To enumerate the various ways in which the literal promises of fatherhood to Abraham have been fulfilled (Isaac, Ishmael, the sons of Keturah) is far less important than to recognize that the true value of Abraham’s fatherhood was fundamentally spiritual. Jesus told the Jews of his day, “Do not presume to say to yourselves, ‘We have Abraham as our father,’ for I tell you, God is able from these stones to raise up children for Abraham.” And the apostle Paul says to the Galatians, “Know then that it is those of faith who are the sons of Abraham,” admitting to Abraham’s spiritual family hosts of believers the patriarch could never have envisioned as his own sons and daughters, but who are his in the truest sense of all.

4/ Fulfillments in Israel and Christ

A full sixteen promises concern Abraham’s “offspring”. Again, in Galatians Paul distinguishes between promises made to “offsprings”, plural, and to “offspring”, singular, the latter meaning Christ. So then, there is a sense in which the Genesis 17 promises concerning offspring are fulfilled in Christ, but not all references to Abraham’s offspring are to Christ. When God says, for example, that Abraham’s offspring would come back to Canaan in the fourth generation, it is hard to see that as a specifically Messianic promise. On the other hand, “Your offspring shall possess the gate of his enemies”, though true at some points in Israel’s history, is much truer of Christ than of the nation from which he came.

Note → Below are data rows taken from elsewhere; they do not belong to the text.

(** One operation: what it admits to a bucket is taken from the bucket's room. *)
Lemma op_step_spec key l op now :
  limiter_ok l now → (0 < limit key)%Z → op_ok key op →
  let '(answer, l') := op_step l op now in
  limiter_ok l' now ∧ inject_Z (admitted key op answer) + room l' key now <= room l key now.
Proof.
  intros Hok Hpos Hop.
  assert (∀ l' (n : Z), limiter_ok l' now → stamped now l l' → (0 <= n)%Z → inject_Z n + bal l' key now <= bal l key now →
    inject_Z n == 0 ∨ inject_Z n <= bal l key now ∧ bal l' key now == bal l key now - inject_Z n →
    limiter_ok l' now ∧ inject_Z n + room l' key now <= room l key now) as Htaken.
  { intros l' n Hok' Hst Hn Hle Hcase. split; [done|]. apply room_taken; try done.
    change 0 with (inject_Z 0). by rewrite <- Zle_Qle. }
  assert (limiter_ok l now ∧ inject_Z 0 + room l key now <= room l key now) as Hidle.
  { split; [done|]. change (inject_Z 0) with 0. lra. }
  assert (∀ k (per : Z), ((0 < per)%Z → per = limit k) → (per <=? 0)%Z = false →
    let l' := <[k := bucket_at l k per now]> l in limiter_ok l' now ∧ inject_Z 0 + room l' key now <= room l key now) as Hask.
  { intros k per Hper Hlt%Z.leb_gt. assert (per = limit k) as -> by auto.
    destruct (touch_agree l k now Hok Hlt) as [Hok' (Hag & _)]. specialize (Hag key).
    apply (Htaken _ 0%Z); [done|by apply stamped_insert, bucket_at_last|done|change (inject_Z 0) with 0; lra|by left]. }
  destruct op as [k per|reqs|reqs n|k per|k per|idle]; cbn [op_step admitted op_ok] in *.
  - destruct (per <=? 0)%Z eqn:Hp.
    { unfold Allow. rewrite Hp. rewrite bool_decide_eq_false_2 by lia. rewrite andb_false_r. exact Hidle. }
    assert (per = limit k) as -> by (apply Hop; lia). apply Z.leb_gt in Hp.
    pose proof (Allow_spec l k now Hok Hp) as Ha. destruct (Allow l k (limit k) now) as [ok l'].
    destruct Ha as (Hok' & Hst & -> & Hb). specialize (Hb key). destruct (num_ltb (bal l k now) (of_Z 1)) eqn:Hlt; cbn [negb andb] in *.
    + apply (Htaken l' 0%Z); [done..|change (inject_Z 0) with 0; lra|by left].
    + change (-1 =? -1)%Z with true. cbn [andb]. destruct (decide (k = key)) as [->|Hne].
      * rewrite (bool_decide_eq_true_2 (key = key)) in Hb by done. rewrite bool_decide_eq_true_2 by done.
        assert (1 <= bal l key now) as H1 by (by apply Qle_bool_iff, negb_false_iff).
        apply (Htaken l' 1%Z); [done..| |right]; change (inject_Z 1) with 1; [lra|split; lra].
      * rewrite (bool_decide_eq_false_2 (key = k)) in Hb by done. rewrite bool_decide_eq_false_2 by tauto.
        apply (Htaken l' 0%Z); [done..|change (inject_Z 0) with 0; lra|by left].
  - destruct Hop as [Hreqs Hone]. pose proof (Admit_spec l reqs now Hok Hreqs) as H. pose proof (Admit_stamped l reqs now Hok Hreqs) as Hst.
    destruct (Admit l reqs now) as [i l']. simpl in Hst.
    destruct H as [Hok' [(-> & Hall & Hbal)|(j & req & -> & _ & _ & _ & (Hag & _))]].
    + rewrite Z.eqb_refl. specialize (Hbal key). assert (0 <= takes key reqs)%Z as Htk by (unfold takes; lia).
      apply Htaken; [done..|lra|]. destruct (decide (takes key reqs = 0)%Z) as [E|E]; [left; by rewrite E|right].
      split; [|done]. assert (takes key reqs = 1)%Z as -> by lia. change (inject_Z 1) with 1. apply (takes_satisfied key reqs); [lia|done|done].
    + assert ((Z.of_nat j =? -1)%Z = false) as -> by (apply Z.eqb_neq; pose proof (Nat2Z.is_nonneg j); lia). specialize (Hag key).
      apply (Htaken l' 0%Z); [done..|change (inject_Z 0) with 0; lra|by left].
  - destruct Hop as (Hreqs & Hn). destruct (ChargeAll_spec l reqs n now Hok Hreqs Hn) as [Hok' Hbal]. specialize (Hbal key).
    assert (0 <= n * inject_Z (charges key reqs)).
    { apply Qmult_le_0_compat; [done|]. change 0 with (inject_Z 0). rewrite <- Zle_Qle. unfold charges. lia. }
    apply (Htaken _ 0%Z); [done|by apply ChargeAll_stamped|done|change (inject_Z 0) with 0; lra|by left].
  - unfold Remaining, get. destruct (per <=? 0)%Z eqn:Hp; [exact Hidle|by apply Hask].
  - unfold Retry, get. destruct (per <=? 0)%Z eqn:Hp; [exact Hidle|by apply Hask].
  - destruct (room_sweep l idle now key Hok Hpos Hop) as [Hok' Hr]. split; [done|]. change (inject_Z 0) with 0. lra.
Qed.
(** The script on what [Admit] makes of the requirements decides as the
    in-memory limiter, and mirrors what it leaves. *)
Lemma admit_script_mirrors c rd l now reqs :
  mirrors rd l now → reqs_ok limit reqs →
  let args := admitArgs prefix reqs 0 in
  let '(i, l') := Limiter.Admit l reqs (now * Millisecond) in
  ∃ f toks rd', admit_script c rd now args.*1 = (f :: toks, rd') ∧ length toks = length args ∧
    renewed c rd rd' (Req_Key <$> filter limited reqs) ∧
    (if (f >=? 0)%Z then default (-1)%Z (args.*2 !! Z.to_nat f) else (-1)%Z) = i ∧ mirrors rd' l' now.
Proof.
  intros Hm Hreqs args. pose proof Hm as [Hr Hl Hs H0 Hb].
  pose proof (Admit_stamped limit l reqs _ Hl Hreqs) as Hst.
  pose proof (Admit_spec limit l reqs _ Hl Hreqs) as Hmem.
  destruct (Limiter.Admit l reqs _) as [i l']. simpl in Hst. destruct Hmem as [Hl' Hmem].
  destruct (admit_script_spec c rd now (filter limited reqs) Hr (asked_limited reqs Hreqs))
    as (f & toks & rd' & Hrun & Hlen & Hr' & Hren & Hres).
  exists f, toks, rd'. unfold args. rewrite admitArgs_args. split; [done|].
  split. { rewrite Hlen, <- (length_fmap arg_of), <- admitArgs_args with (i := 0%Z). by rewrite length_fmap. }
  split; [exact Hren|].
  assert (∀ req, limited req → req ∈ reqs → rsatisfied rd req now ↔ satisfied limit l req (now * Millisecond)) as Hsat.
  { intros req Hlim Hin. apply mirrors_satisfied; [done|done|]. rewrite <- (Hreqs req Hin Hlim). done. }
  destruct Hres as [(-> & Hall & Hbal)|(j & req & -> & Hj & Hn & Hbefore & Hbal)].
  - (* admitted *)
    destruct Hmem as [(-> & _ & Hbal')|(m & req & _ & Hm' & Hn & _)].
    2: { exfalso. destruct (decide (limited req)) as [Hlim|Hlim]; [|apply Hn; left; unfold limited in Hlim; lia].
      apply list_elem_of_lookup_2 in Hm'. apply Hn, Hsat, Hall; [done..|]. by apply list_elem_of_filter. }
    split; [done|]. apply (mirrors_step rd' l); [done..|]. intros k Hk.
    rewrite Hbal, Hbal', takes_limited, Hb by done. lra.
  - (* refused *)
    destruct (admitArgs_index reqs 0 j req Hj) as (m & Hidx & Hm' & Hfirst).
    assert (limited req ∧ req ∈ reqs) as [Hlim Hin]
      by (apply list_elem_of_lookup_2, list_elem_of_filter in Hj; done).
    assert (∀ m' req', (m' < m)%nat → reqs !! m' = Some req' → satisfied limit l req' (now * Millisecond)) as Hbf.
    { intros m' req' Hlt Hr''. destruct (decide (limited req')) as [Hlim'|Hlim'];
        [|left; unfold limited in Hlim'; lia].
      destruct (Hfirst m' req' Hlt Hr'' Hlim') as (j' & Hj' & Hf).
      apply Hsat; [done|by eapply list_elem_of_lookup_2|by eapply Hbefore]. }
    rewrite Z.geb_leb, (proj2 (Z.leb_le 0 (Z.of_nat j))), Nat2Z.id, Hidx by lia. simpl.
    assert (¬ satisfied limit l req (now * Millisecond)) as Hn' by (by rewrite <- Hsat).
    destruct Hmem as [(_ & Hall & _)|(m2 & req2 & -> & Hm2 & Hn2 & Hb2 & Hag)]; [by destruct Hn'; apply Hall|].
    split.
    { assert (m = m2) as ->; [|lia]. destruct (lt_eq_lt_dec m m2) as [[Hlt| ->]|Hlt]; [|done|].
      - destruct Hn'. by eapply Hb2.
      - destruct Hn2. by eapply Hbf. }
    apply (mirrors_step rd' l); [done..|]. intros k Hk. rewrite Hbal, (proj1 Hag), Hb by done. lra.
Qed.
End exact.

(** *** Several replicas *)

Inductive shared_op := SAdmit (reqs : list Requirement) | SCharge (reqs : list Requirement) (n : Q).

(** The keys an operation asks the limiter about. *)
Definition asks_of (op : shared_op) : list string :=
  match op with
  | SAdmit reqs => Req_Key <$> filter limited reqs
  | SCharge reqs n => if num_eqb n (of_Z 0) then [] else Req_Key <$> filter limited reqs
  end.

(** A run of operations, each by a replica in some state of its own, at an
    instant in milliseconds; only the hashes pass from one to the next. *)
Fixpoint shared_run `{Link} `{MapRange} (prefix : string) (rd : gmap string (hash Q))
    (ops : list (Redis (T := Q) * Z * shared_op)) : list Z :=
  match ops with
  | [] => []
  | (r, now, op) :: ops =>
      match op with
      | SAdmit reqs =>
          let '(i, r) := Admit prefix (r <| r_store := rd |>) reqs (now * Millisecond) in
          i :: shared_run prefix (r_store r) ops
      | SCharge reqs n =>
          shared_run prefix
            (r_store (ChargeAll prefix 0 (r <| r_store := rd |>) reqs n (now * Millisecond))) ops
      end
  end.

(** One in-memory limiter that forgets: its buckets, and when each key was last
    asked about, on the clock of Redis. It drops the buckets nobody has asked
    about for more than two minutes before it is asked anything. *)
Record forgetful := { f_buckets : gmap string (bucket (T := Q)); f_seen : gmap string Z }.

Definition idle (seen : gmap string Z) (clock_ : Z) (k : string) : bool :=
  match seen !! k with Some at_ => at_ + kept_for <? clock_ | None => false end%Z.

Definition forget (clock_ : Z) (f : forgetful) : forgetful :=
  {| f_buckets := filter (λ kv, idle (f_seen f) clock_ kv.1 = false) (f_buckets f);
     f_seen := filter (λ kv, idle (f_seen f) clock_ kv.1 = false) (f_seen f) |}.

Definition see (clock_ : Z) (ks : list string) (seen : gmap string Z) : gmap string Z := foldr (λ k, <[k := clock_]>) seen ks.

(** The same run on it. *)
Fixpoint single_run `{Link} (f : forgetful) (ops : list (Redis (T := Q) * Z * shared_op)) : list Z :=
  match ops with
  | [] => []
  | (r, now, op) :: ops =>
      let clock_ := server (r_trips r) in
      let f := if bool_decide (asks_of op = []) then f else forget clock_ f in
      let seen := see clock_ (asks_of op) (f_seen f) in
      match op with
      | SAdmit reqs =>
          let '(i, l) := Limiter.Admit (f_buckets f) reqs (now * Millisecond) in
          i :: single_run {| f_buckets := l; f_seen := seen |} ops
      | SCharge reqs n =>
          single_run {| f_buckets := Limiter.ChargeAll (f_buckets f) reqs n (now * Millisecond); f_seen := seen |} ops
      end
  end.

Definition forgetful_zero : forgetful := {| f_buckets := ∅; f_seen := ∅ |}.

(** The operations keep to the limits in force, and charge no less than
    nothing. *)
Definition shared_op_ok (limit : string → Z) (op : shared_op) : Prop :=
  match op with
  | SAdmit reqs => reqs_ok limit reqs
  | SCharge reqs n => reqs_ok limit reqs ∧ 0 <= n
  end.

(** The replica is not resting from a failure, and its round trip arrives. *)
Definition connected `{Link} (r : Redis (T := Q)) : Prop :=
  (r_resting r <= wall (r_reads r))%Z ∧ fate (r_trips r) = Arrived.

(** Instants that do not go back, from [t] on and within 292 years of 1970. *)
Fixpoint in_order (t : Z) (ops : list (Redis (T := Q) * Z * shared_op)) : Prop :=
  match ops with
  | [] => True
  | (_, now, _) :: ops => (t <= now)%Z ∧ (now * Millisecond <= max_duration)%Z ∧ in_order now ops
  end.

Section shared.
Context `{Link} `{MapRange} (limit : string → Z) (prefix : string).
Implicit Types (rd : gmap string (hash Q)) (f : forgetful).

Lemma skip_connected (r : Redis (T := Q)) rd :
  connected r → ∃ r', skip (r <| r_store := rd |>) = (false, r') ∧
    r_store r' = rd ∧ r_trips r' = r_trips r ∧ fate (r_trips r') = Arrived.
Proof.
  intros [Hw Hf]. unfold skip, clock. simpl. rewrite (proj2 (Z.ltb_ge _ _) Hw). by eexists.
Qed.

Lemma run_script_arrived (r : Redis (T := Q)) script out rd expect :
  fate (r_trips r) = Arrived → script (server (r_trips r)) (unexpired (server (r_trips r)) (r_store r)) = (out, rd) → length out = expect →
  ∃ r', run_script r script expect = (Some out, r') ∧ r_store r' = rd.
Proof.
  intros Hf Hs Hl. unfold run_script. rewrite Hs, Hf. eexists.
  by rewrite bool_decide_eq_true_2.
Qed.
(* ===== verification/Budgets.v ===== *)
(** * Budgets, quotas and credit

    [internal/registry/budget.go]: the gateway's in-memory view of what was
    spent, reconciled with the database every few seconds. Each operation runs
    under the lock, so it is one step; the pointers of the window maps are
    never shared, so a window is a value. *)
From S2P Require Import Prelude GoTime Tenancy Pricing Guardrails.
Open Scope go_scope.

(** ** Data *)

Record window := { w_start : Z; w_n : Z }.

Record credit := { balance : Z; invoiced : bool; chargeDue : Z }.

(** The zero [credit], which a missing key of the map reads as. *)
Definition credit_zero : credit := {| balance := 0; invoiced := false; chargeDue := time_zero |}.

Record Budgets := {
  bw : gmap string window;
  prepaid : bool;
  credits : gmap string credit;
  held : gmap string Z;
  running : gmap string window;
}.

Definition newBudgets (prepaid : bool) : Budgets :=
  {| bw := ∅; prepaid := prepaid; credits := ∅; held := ∅; running := ∅ |}.

(** [store.SpendRow] and [store.CreditRow]. *)
Record SpendRow := {
  Row_ScopeType : string; Row_ScopeID : string; Row_Period : string;
  Row_PeriodStart : Z; Row_Micros : Z;
}.

Record CreditRow := {
  CR_OrgID : string; CR_BalanceMicros : Z; CR_Invoiced : bool; CR_ChargeDueAt : Z;
}.

(** The errors of [internal/policy] a [Budgeter] refuses with. *)
Inductive BudgetError :=
  | ErrBudgetExceeded (sc : Scope) (spent budget resetsAt : Z)
  | ErrNoCredit (balanceMicros heldMicros : Z)
  | ErrChargeDue (since : Z).

#[export] Instance window_eq_dec : EqDecision window.
Proof. solve_decision. Defined.

(** ** Operations *)

Definition nul : Ascii.ascii := Ascii.ascii_of_nat 0.

Definition windowKey (t id p : string) : string := t +:+ String nul (id +:+ String nul p).

Definition scope_key (sc : Scope) : string := windowKey (SType sc) (SID sc) (SPeriod sc).

(** The amount one map has for an open window. *)
Definition open_amount (windows : gmap string window) (k : string) (start : Z) : Z :=
  match windows !! k with
  | Some w => if w_start w =? start then w_n w else 0
  | None => 0
  end.

(** [Budgets.spent], and [Spent]. *)
Definition spent (b : Budgets) (t id p : string) (now : Z) : Z :=
  let k := windowKey t id p in
  let start := Period_Start p now in
  foldl (λ n windows, n ⊕ open_amount windows k start) 0 [bw b; running b].

Definition Spent : Budgets → string → string → string → Z → Z := spent.

(** [Budgets.Allow]; [None] is a nil error. *)
Fixpoint Allow (b : Budgets) (scopes : list Scope) (now : Z) : option BudgetError :=
  match scopes with
  | [] => None
  | sc :: scopes =>
      if BudgetMicros sc <=? 0 then Allow b scopes now
      else
        let n := spent b (SType sc) (SID sc) (SPeriod sc) now in
        if n >=? BudgetMicros sc
        then Some (ErrBudgetExceeded sc n (BudgetMicros sc) (Period_Next (SPeriod sc) now))
        else Allow b scopes now
  end.

(** [add]. *)
Definition add (windows : gmap string window) (k : string) (start n : Z) : gmap string window :=
  match windows !! k with
  | Some w =>
      if start <? w_start w then windows
      else if w_start w <? start then <[k := {| w_start := start; w_n := 0 ⊕ n |}]> windows
      else <[k := {| w_start := w_start w; w_n := w_n w ⊕ n |}]> windows
  | None => <[k := {| w_start := start; w_n := 0 ⊕ n |}]> windows
  end.

(** [counts]. *)
Definition counts (scopes : list Scope) (meter : string) : bool :=
  existsb (λ sc, bool_decide (SMeter sc = meter)) scopes.

(** [Budgets.addEach], on one of the two maps. *)
Definition addEach (windows : gmap string window) (scopes : list Scope) (meter : string) (n now : Z)
    : gmap string window :=
  if negb (counts scopes meter) then windows
  else foldl (λ windows sc,
    if bool_decide (SMeter sc = meter)
    then add windows (scope_key sc) (Period_Start (SPeriod sc) now) n
    else windows) windows scopes.

Definition set_w (b : Budgets) (w : gmap string window) : Budgets :=
  {| bw := w; prepaid := prepaid b; credits := credits b; held := held b; running := running b |}.

Definition set_running (b : Budgets) (r : gmap string window) : Budgets :=
  {| bw := bw b; prepaid := prepaid b; credits := credits b; held := held b; running := r |}.

(** [Budgets.Tally]. *)
Definition Tally (b : Budgets) (scopes : list Scope) (meter : string) (n now : Z) : Budgets :=
  if n =? 0 then b else set_w b (addEach (bw b) scopes meter n now).
(** The VAT of an amount without rounding errors. *)
Lemma vatOn_value micros bp : 0 <= micros <= maxCharge → 0 <= bp <= 10000 →
  vatOn (T := Q) micros bp = (2 * (micros * bp) + 100000000) / 200000000 * 10000.
Proof.
  unfold maxCharge. intros Hm Hb. assert (0 <= micros * bp <= 1000000000000000) by nia.
  unfold vatOn. rewrite (num_round_Q _ (micros * bp) 100000000); [|lia|lia|].
  - assert (0 <= (2 * (micros * bp) + 100000000) / 200000000 <= 20000000)
      by (split; [apply Z.div_pos; lia|apply Z.div_le_upper_bound; lia]).
    change (2 * 100000000) with 200000000. unfold mul64. apply wrap64_id. unfold in_int64, two63. lia.
  - cbn [num_div num_mul of_Z Num_Q]. rewrite inject_Z_mult. field.
Qed.

Definition whole_centimes (z : Z) : Prop := z mod 10000 = 0.

Lemma checkAmount_None `{Num T} `{FloatText T} micros : checkAmount micros = None ↔
  minTopUp <= micros <= maxTopUp ∧ whole_centimes micros.
Proof.
  unfold checkAmount, whole_centimes, minTopUp, maxTopUp. destruct (micros <? 1000000) eqn:E1; cbn; [split; [done|lia]|].
  destruct (10000000000 <? micros) eqn:E2; cbn; [split; [done|lia]|]. rewrite Z.rem_mod_nonneg by lia.
  destruct (micros mod 10000 =? 0) eqn:E3; cbn; split; try done; lia.
Qed.

Lemma half_centime part : 0 <= part → let r := (part + 5000) / 10000 * 10000 in
  whole_centimes r ∧ part - 5000 < r <= part + 5000.
Proof.
  intros Hp r. unfold whole_centimes, r. rewrite Z.mod_mul by lia. split; [done|].
  pose proof (Z.div_mod (part + 5000) 10000 ltac:(lia)). pose proof (Z.mod_pos_bound (part + 5000) 10000 ltac:(lia)). lia.
Qed.

(** What a payment comes to. *)
Definition payment_total (pm : Payment) : Z := AmountMicros pm + VATMicros pm + FeeMicros pm.

(** what an accepted amount costs: the VAT is its rate of the amount, and the fee is 18 centimes and 1.55% of it, the percentage at least 20 centimes, each to the nearest centime, so the total is whole centimes and far inside an int64; and PostFinance's transaction counts as paid in full exactly when it is in francs and its amount, read to the centime, is that total. *)
Theorem payment_price `{FloatText Q} (pm : Payment) bp (tx : Transaction Q) (centimes : Z) :
  checkAmount (T := Q) (AmountMicros pm) = None → 0 <= bp <= 10000 →
  VATMicros pm = vatOn (T := Q) (AmountMicros pm) bp → FeeMicros pm = feeOn (AmountMicros pm) →
  0 <= centimes → (AuthorizationAmount tx == inject_Z centimes / inject_Z 100)%Q →
  (whole_centimes (VATMicros pm) ∧ Z.abs (VATMicros pm * 10000 - AmountMicros pm * bp) <= 5000 * 10000) ∧
  (whole_centimes (FeeMicros pm) ∧ 380000 <= FeeMicros pm ∧
   Z.abs (FeeMicros pm - feeFixed - Z.max (AmountMicros pm * feeBP / 10000) feeMinPart) <= 5000) ∧
  (whole_centimes (payment_total pm) ∧ 0 < payment_total pm <= 3 * maxTopUp) ∧
  (paidInFull pm tx = true ↔ tx_Currency tx = Currency ∧ centimes * 10000 = payment_total pm).
Proof.
  intros Ha Hbp Hvat Hfee Hc Hamt. apply checkAmount_None in Ha as (Hr & Hw). unfold minTopUp, maxTopUp in Hr.
  rewrite vatOn_value in Hvat by (unfold maxCharge; lia). rewrite feeOn_value in Hfee by (unfold maxCharge; lia).
  set (m := AmountMicros pm) in *. assert (0 <= m * bp <= 100000000000000) as Hmb by nia.
  assert (0 <= m * feeBP / 10000 <= 155000000) as Hpart
    by (unfold feeBP; split; [apply Z.div_pos; lia|apply Z.div_le_upper_bound; lia]).
  destruct (half_centime (Z.max (m * feeBP / 10000) feeMinPart)) as (Hwf & Hbf); [unfold feeMinPart; lia|].
  assert (whole_centimes (VATMicros pm) ∧ Z.abs (VATMicros pm * 10000 - m * bp) <= 5000 * 10000 ∧ 0 <= VATMicros pm <= 10000000000 + 10000)
    as (Hwv & Hbv & Hv).
  { rewrite Hvat. unfold whole_centimes. rewrite Z.mod_mul by lia.
    pose proof (Z.div_mod (2 * (m * bp) + 100000000) 200000000 ltac:(lia)).
    pose proof (Z.mod_pos_bound (2 * (m * bp) + 100000000) 200000000 ltac:(lia)).
    assert (0 <= (2 * (m * bp) + 100000000) / 200000000) by (apply Z.div_pos; lia). lia. }
  assert (whole_centimes (FeeMicros pm) ∧ 380000 <= FeeMicros pm <= 200000000 ∧
          Z.abs (FeeMicros pm - feeFixed - Z.max (m * feeBP / 10000) feeMinPart) <= 5000) as (Hwfee & Hbfee & Hff).
  { rewrite Hfee. unfold feeFixed, feeMinPart, whole_centimes in *. rewrite Z.add_mod by lia.
    rewrite Hwf. split; [done|]. set (r := _ / 10000 * 10000) in *. clearbody r.
    assert (200000 <= r); [|lia]. assert (r mod 10000 = 0) as (q & Hq)%Z.mod_divide by done; lia. }
  assert (whole_centimes (payment_total pm)) as Hwt.
  { unfold payment_total, whole_centimes in *. fold m. rewrite Z.add_mod, (Z.add_mod m), Hw, Hwv, Hwfee by lia. done. }
  assert (0 < payment_total pm <= 3 * maxTopUp) as Ht by (unfold payment_total, maxTopUp; fold m; lia).
  split; [by split|]. split; [split_and!; [done|lia|done]|]. split; [done|].
  unfold paidInFull. rewrite (num_round_Q _ centimes 1); [|done|lia|].
  2:{ cbn [num_mul of_Z Num_Q]. rewrite Hamt. field. }
  unfold payment_total, maxTopUp in *. fold m in Ht, Hwt |- *. unfold add64, quot64.
  rewrite (wrap64_id (m + VATMicros pm)) by (unfold in_int64, two63; lia).
  rewrite (wrap64_id (m + VATMicros pm + FeeMicros pm)) by (unfold in_int64, two63; lia).
  set (total := m + VATMicros pm + FeeMicros pm) in *. clearbody total. rewrite Z.quot_div_nonneg by lia.
  pose proof (Z.div_mod total 10000 ltac:(lia)) as Hdm. unfold whole_centimes in Hwt. rewrite Hwt in Hdm.
  rewrite wrap64_id by (unfold in_int64, two63; lia).
  replace ((2 * centimes + 1) / (2 * 1)) with centimes by (apply (Z.div_unique _ _ _ 1); lia).
  rewrite andb_true_iff, bool_decide_eq_true, Z.eqb_eq. split; intros (? & ?); (split; [done|lia]).
Qed.

(** *** Witness *)

Section sample.
#[local] Instance sample_figures : FloatText Q := {| FormatFloat x _ _ := pretty (num_trunc x); ParseFloat _ := 0%Q |}.

(** A transaction of 22.11 francs. *)
Definition sample_tx (state : string) : Transaction Q :=
  {| tx_ID := 77; tx_State := state; tx_Currency := "CHF"; AuthorizationAmount := (2211 # 100)%Q; UserFailureMessage := "";
     tx_Token := None |}.

(** Twenty francs of credit at 8.1% VAT, with its fee. *)
Definition twenty_francs : Payment :=
  (sample_payment "pay_1" PaymentTopUp 20000000) <| VATMicros := vatOn (T := Q) 20000000 810 |> <| FeeMicros := feeOn 20000000 |>.

Lemma payment_price_witness :
  VATMicros twenty_francs = 1620000 ∧ FeeMicros twenty_francs = 490000 ∧ paidInFull twenty_francs (sample_tx "FULFILL") = true.
Proof.
  split; [vm_compute; reflexivity|]. split; [vm_compute; reflexivity|].
  apply (payment_price twenty_francs 810 (sample_tx "FULFILL") 2211);
    [vm_compute; reflexivity|lia|reflexivity|reflexivity|lia|vm_compute; reflexivity|].
  split; vm_compute; reflexivity.
Defined.

(** The same on the machine's floats. *)
Lemma vatOn_float64 : vatOn (T := float64) 20000000 810 = 1620000 ∧ vatOn (T := float64) 1234560000 810 = 100000000.
Proof. split; vm_compute; reflexivity. Qed.
End sample.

Promises That Remain Unfulfilled

If you take a good look at this list, I do not think you can find a single promise that remains unfulfilled in its basic, literal sense. However, it seems to me that a few await their final fulfillment at Christ’s return. The gate of the enemies of Abraham’s offspring will never be more fully possessed than at that time.

In summary, the multiple and varied fulfillments of these promises stand as powerful testimony to the reliability of God’s word.